New Kickstarter project promises digital back for Nikon 35mm film cameras

There is a new project on Kickstarter that promises a low cost digital back for 35mm analog cameras:

"In the final version that will put the sale already mounted, I will use a hardware and software owned by a supplier and producer of cameras, and therefore, the quality will be higher than that presented here, because it would have a larger sensor (16mpx) and already dispose from a complete menu."

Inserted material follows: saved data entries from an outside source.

(* ===== verification/Styles.v ===== *)
(** Styles ([styles.go]): the cell formats of the style sheet and the style of a
    cell and of an area. *)
From stdpp Require Import sorting.
From S2P Require Export Cell.

(** ** Settings *)

Section styles.
Context `{GoEnv}.

Definition parseFormatStyleSet (style : string) : formatStyle * option goerr :=
  json_Unmarshal style (gozero <| formatStyle_DecimalPlaces := 2 |>).

Definition getPaletteColor (color : string) : string := "FF" +:+ strings_Replace (strings_ToUpper color) "#" "".

Definition paletteColor (color : string) : xlsxColor := gozero <| xlsxColor_RGB := getPaletteColor color |>.

Definition fontUnderlineType : list (string * string) := [("single", "single"); ("double", "double")].

(** The settings are given through a pointer: the defaults the function fills in
    are written to them. *)
Definition setFont (fs : formatStyle) : outcome (font * formatStyle) :=
  match formatStyle_Font fs with
  | None => Panic
  | Some ft =>
      let ft := if formatFont_Size ft <? 1 then ft <| formatFont_Size := 11 |> else ft in
      let ft := if bool_decide (formatFont_Color ft = "") then ft <| formatFont_Color := "#000000" |> else ft in
      let fs := fs <| formatStyle_Font := Some ft |> in
      let f := (gozero : font) <| font_B := formatFont_Bold ft |> <| font_I := formatFont_Italic ft |>
        <| font_Sz := Some (mk_attrValInt (formatFont_Size ft)) |>
        <| font_Color := Some (paletteColor (formatFont_Color ft)) |>
        <| font_Name := Some (mk_attrValString (formatFont_Family ft)) |>
        <| font_Family := Some (mk_attrValInt 2) |> in
      let f := if bool_decide (formatFont_Family ft = "")
               then f <| font_Name := Some (mk_attrValString "Calibri") |>
                      <| font_Scheme := Some (mk_attrValString "minor") |>
               else f in
      let f := match table_get (formatFont_Underline ft) fontUnderlineType with
               | Some val => f <| font_U := Some (mk_attrValString val) |>
               | None => f
               end in
      Ret (f, fs)
  end.
Lemma call_refused c f sheet axis e : utc_call c -> refused f sheet axis e -> call_error c sheet axis f = Ret (Some e, f).
Proof.
  intros Hu He. pose proof (fun g => set_cell_refused f sheet axis e g He) as Hset.
  assert (forall text, SetCellDefault sheet axis text f = Ret (Some e, f)) as Hd by (intros; apply Hset).
  assert (forall text, SetCellStr sheet axis text f = Ret (Some e, f)) as Hs by (intros; apply Hset).
  destruct c as [v|formula| | |]; cbn [call_error].
  - destruct v as [k v|v|v|s|s|d|t|b| |s]; cbn [SetCellValue]; try by apply Hset.
    + unfold strconv_FormatFloat_f. cbn [Z.eqb Pos.eqb]. rewrite bind_lift. by rewrite (bind_Ret _ _ _ _ _ (Hd _)).
    + cbn in Hu. unfold setCellTimeFunc. destruct (timeToExcelTime t) as [x o]. cbn in Hu. subst o.
      rewrite (bind_Ret _ _ f (ok x) f) by done. cbn [fst snd]. destruct (f64_ltb f64_zero x).
      * unfold strconv_FormatFloat_f. cbn [Z.eqb Pos.eqb]. rewrite bind_lift. by rewrite (bind_Ret _ _ _ _ _ (Hd _)).
      * by rewrite (bind_Ret _ _ _ _ _ (Hs _)).
  - destruct He as [Hm|path xlsx v e' Hl E]; unfold SetCellFormula; [by rewrite (bind_Ret _ _ _ _ _ (workSheetReader_missing _ _ Hm))|].
    rewrite (bind_Ret _ _ _ _ _ (workSheetReader_loaded _ _ _ _ Hl)). cbn [fst snd].
    by rewrite (bind_Ret _ _ _ _ _ (prepareCell_refused _ _ _ _ _ _ (proj2 Hl) E)).
  - unfold GetCellValue. by rewrite (bind_Ret _ _ _ _ _ (getCellStringFunc_refused _ _ _ _ _ He)).
  - unfold GetCellFormula. by rewrite (bind_Ret _ _ _ _ _ (getCellStringFunc_refused _ _ _ _ _ He)).
  - rewrite (bind_Ret _ _ f (0, Some e) f); [done|].
    destruct He as [Hm|path xlsx v e' Hl E]; unfold GetCellStyle; [by rewrite (bind_Ret _ _ _ _ _ (workSheetReader_missing _ _ Hm))|].
    rewrite (bind_Ret _ _ _ _ _ (workSheetReader_loaded _ _ _ _ Hl)). cbn [fst snd].
    by rewrite (bind_Ret _ _ _ _ _ (prepareCell_refused _ _ _ _ _ _ (proj2 Hl) E)).
Qed.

Camera details (assembled):

  • Sensor: 16Mega CMOS
  • Panasonic Lens:7G+IR F=2.5 f=3.0mm
  • Lens:Close-up
  • Video Resolution:UHD24(2880*2160) QHD30(2560*1440) 108OP60/30 720P120/60/30 VGA240
  • Picture Size: 20M 16M 12M 10M 8M 5M 3M VGA
  • Video Format:MP4 H.264
  • Picture Format: JPG
  • Storage Capacity:Max 128G
  • USB interface:USB2.0 Display:2.0"capacitive touch screens
  • HDMI Output:yes
  • Auto White Balance:yes
  • Auto Eve :yes
  • WIF:I yes
  • Menu Language:EN FR ES PT DE IT CN RU JP
  • Battery:3.7V 1050mAh

Some sample photos can be found in the comments section of this post.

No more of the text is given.